All pnpm/tsx/drizzle-kit invocations run inside the tools container, so no host Node is needed.

Script Purpose
scripts/dev.sh up|down|logs|status|build|exec|pnpm|shell|restart-bot Stack lifecycle and tools-container shell
scripts/db.sh migrate|generate|studio|seed|reset Drizzle migration helper
scripts/gen_auth_secret.sh [--write] Generate AUTH_SECRET (host-only, no Node needed)
scripts/set-password.sh <username> Set / reset a user's password (reads stdin)
scripts/create-user.sh <username> <role> Create a user from CLI (admin / user)

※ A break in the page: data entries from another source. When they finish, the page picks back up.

Arguments Patient {ai} conditionType aiSummary.
Arguments conditionType {ai} p.
Arguments aiSummary {ai} p.
Arguments CasesData {ai} cases.
Arguments cases {ai} c.
Arguments State {ai} loading aiData error.
Arguments loading {ai} s.
Arguments aiData {ai} s.
Arguments error {ai} s.
Arguments initial {ai}.
Arguments http_get {ai} url.
Arguments setLoading {ai} b.
Arguments setAiData {ai} d.
Arguments setError {ai} msg.
Arguments apply {ai} a s.
Arguments loadAI {ai} ref passedPatient.
Arguments effect {ai} ref passedPatient.
Arguments NoSummaryMessage {ai}.
Arguments Results {ai} aiData.
Arguments Loading {ai}.
Arguments ErrorMessage {ai} msg.
Arguments Summary {ai} pt c.
Arguments render {ai} passedPatient s.
Arguments start {ai}.
Arguments mount {ai} ref passedPatient.
Arguments url_of {ai} x.
Arguments requests {ai} l.

End AISummary.

(* ================================================================== *)
(** * WoundCareAI: the wound-care page *)
(* ================================================================== *)

Module WoundCareAI.
Import Async.

Record photo : Type := Photo {
  url : option string
}.

(** [res.data] of [GET /patients/{ref}]. *)
Record patient_data : Type := PatientData {
  photos : option (list photo)
}.

Record state : Type := State {
  imageUrl : option string;
  loading : bool
}.

Definition initial : state := {| imageUrl := None; loading := true |}.

(** The call stands for [res.data], which the page reads null-safely. *)
Inductive request : Type -> Type :=
| http_get (url : string) : request (option patient_data).

Inductive action : Type :=
| setImageUrl (u : option string)
| setLoading (b : bool)
| alert (msg : string)
| console_error (msg : string) (err : error)
| set_location_href (href : string).

Definition apply (a : action) (s : state) : state :=
  match a with
  | setImageUrl v => {| imageUrl := v; loading := loading s |}
  | setLoading v => {| imageUrl := imageUrl s; loading := v |}
  | alert _ | console_error _ _ | set_location_href _ => s
  end.

Definition process : Type := proc action request.
Definition world : Type := machine action request state.

(** [new URLSearchParams(window.location.search).get('ref') || ''] *)
Definition ref_of (query_ref : option string) : string :=
  match query_ref with
  | Some r => r
  | None => ""
  end.

(** [res.data?.photos || []] *)
Definition photos_or_empty (data : option patient_data) : list photo :=
  match data with
  | Some d => match photos d with Some l => l | None => [] end
  | None => []
  end.

Definition fetchPatientImage (ref : string) : process :=
  try_catch_finally
    (await (http_get ("/patients/" ++ ref)) (fun data =>
     match photos_or_empty data with
     | first :: _ => Do (setImageUrl (url first)) Ret
     | [] => Do (alert "No image found for this patient.") Ret
     end))
    (fun err =>
       Do (console_error "Error fetching patient image:" err)
       (if status_is err 401
        then Do (alert "Session expired. Please log in again.")
             (Do (set_location_href "/login") Ret)
        else Do (alert "Failed to fetch patient data.") Ret))
    (Do (setLoading false) Ret).

(** The body of the [useEffect]: [if (ref) fetchPatientImage()]. *)
Definition effect (ref : string) : process :=
  if ref =? "" then Ret else Call (fetchPatientImage ref) Ret.

(** What the card holds below the loading line. *)
Inductive card : Type :=
| Analysis (img_src : string) (analysis : AIImageAnalysis.props)
| NoImageMessage          (* No image available for this patient. *)
| Empty.

Record view : Type := View {
  loading_line : bool;      (* Loading image... *)
  body : card
}.

Definition render (ref : string) (s : state) : view :=
  {| loading_line := loading s;
     body :=
       match imageUrl s with
       | Some u =>
           if u =? "" then (if loading s then Empty else NoImageMessage)
           else Analysis u
                  {| AIImageAnalysis.conditionType := "wound";
                     AIImageAnalysis.imageUrl := u;
                     AIImageAnalysis.patientRef := ref |}
       | None => if loading s then Empty else NoImageMessage
       end |}.

Definition start : world := {| st := initial; log := []; pending := [] |}.

(** The page after its first render: the effect has run. *)
Definition mount (ref : string) : world := fire apply (effect ref) start.

Definition url_of (x : entry action request) : option string :=
  match x with
  | Sent _ (http_get url) => Some url
  | _ => None
  end.

(** The URLs requested so far, oldest first. *)
Fixpoint requests (l : list (entry action request)) : list string :=
  match l with
  | [] => []
  | x :: t =>
      match url_of x with
      | Some u => u :: requests t
      | None => requests t
      end
  end.

Definition alert_of (x : entry action request) : option string :=
  match x with
  | Did (alert msg) => Some msg
  | _ => None
  end.

(** The alerts shown so far, oldest first. *)
Fixpoint alerts (l : list (entry action request)) : list string :=
  match l with
  | [] => []
  | x :: t =>
      match alert_of x with
      | Some u => u :: alerts t
      | None => alerts t
      end
  end.

Definition href_of (x : entry action request) : option string :=
  match x with
  | Did (set_location_href href) => Some href
  | _ => None
  end.

(** The addresses the page was sent to, oldest first. *)
Fixpoint redirects (l : list (entry action request)) : list string :=
  match l with
  | [] => []
  | x :: t =>
      match href_of x with
      | Some u => u :: redirects t
      | None => redirects t
      end
  end.

End WoundCareAI.

(* ================================================================== *)
(** * Scenarios *)
(* ================================================================== *)

(** Concrete props, responses and environments, to run the components on. *)
Module Scenario.
Import Async.

(** Probabilities as whole per cent; the formatting is a stand-in. *)
Definition percent (x : option nat) : string :=
  match x with
  | Some 0 => "0.00"
  | Some _ => "100.00"
  | None => "NaN"
  end.

Definition wound : AIImageAnalysis.props :=
  {| AIImageAnalysis.conditionType := "wound";
     AIImageAnalysis.imageUrl := "/uploads/wound.jpg";
     AIImageAnalysis.patientRef := "P-001" |}.

Definition skin : AIImageAnalysis.props :=
  {| AIImageAnalysis.conditionType := "skin";
     AIImageAnalysis.imageUrl := "/uploads/rash.jpg";
     AIImageAnalysis.patientRef := "P-002" |}.

(** A stage-1 result with the follow-up questions [qs]. *)
Definition classified (qs : option (list string))
  : AIImageAnalysis.stage1_data nat :=
  {| AIImageAnalysis.top3_classes := Some ["burn"; "cut"; "ulcer"];
     AIImageAnalysis.top3_probs := Some [1; 0; 0];
     AIImageAnalysis.rag_summary := Some "Keep the wound clean.";
     AIImageAnalysis.questions := qs |}.

Definition three_questions : list string :=
  ["How old is the wound?"; "Is there any discharge?"; "Any fever?"].

(** Every operation succeeds; stage 1 answers [d], stage 2 [report]. *)
Definition succeed (d : AIImageAnalysis.stage1_data nat)
           (report : option string)
  : oracle (AIImageAnalysis.request nat) :=
  fun R e =>
    match e in AIImageAnalysis.request _ R return settled R with
    | AIImageAnalysis.fetch _ =>
        Fulfilled (AIImageAnalysis.HttpResponse "jpeg")
    | AIImageAnalysis.blob _ => Fulfilled (AIImageAnalysis.BlobOf "jpeg")
    | AIImageAnalysis.axios_post_form _ _ => Fulfilled d
    | AIImageAnalysis.axios_post_json _ _ =>
        Fulfilled {| AIImageAnalysis.final_report := report |}
    | AIImageAnalysis.http_post _ _ => Fulfilled tt
    end.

Set NO_SUDO=1 if your user is in the docker group (recommended).

Auth + admin model

  • One bootstrap operator (admin) is created by the seed; its password is set via scripts/set-password.sh admin on first launch.
  • Two roles: admin (full access including user management) and user (everything except /settings/users). Role-based nav filtering is enforced in middleware + the AppShell + every server action that mutates user state.
  • Every user gets an isolated workspace — accounts, reminders, groups, and run history all scope by operator_id. The admin panel is the only cross-tenant surface.
  • Sessions: AES-256-GCM-encrypted cookie keyed off AUTH_SECRET, HttpOnly + Secure-in-prod + SameSite=Lax, 30-day TTL. The OPERATOR_TOKEN_VERSION env (defaults to "1") is the kill switch — bumping it invalidates every outstanding cookie globally on the next request.
  • Login rate limits: 10 / 5 min per-IP + 5 / 15 min per-username + a 100 / min global backstop. The error message is identical for all three so the limit-which-tripped isn't leaked.

Deferred

  • Standalone media library browser (currently media is uploaded per-reminder).
  • E2E browser tests (Playwright) on the swipe and pairing flows.
  • Search-as-you-type in the wizard's groups picker — at 3 000+ groups per account the picker still loads the alphabetical top-200; operators with >200 groups need to use the list page's search to find anything past 'L'.
  • Self-service password reset (email link, etc.) — out of scope for v1; admins use the Users page.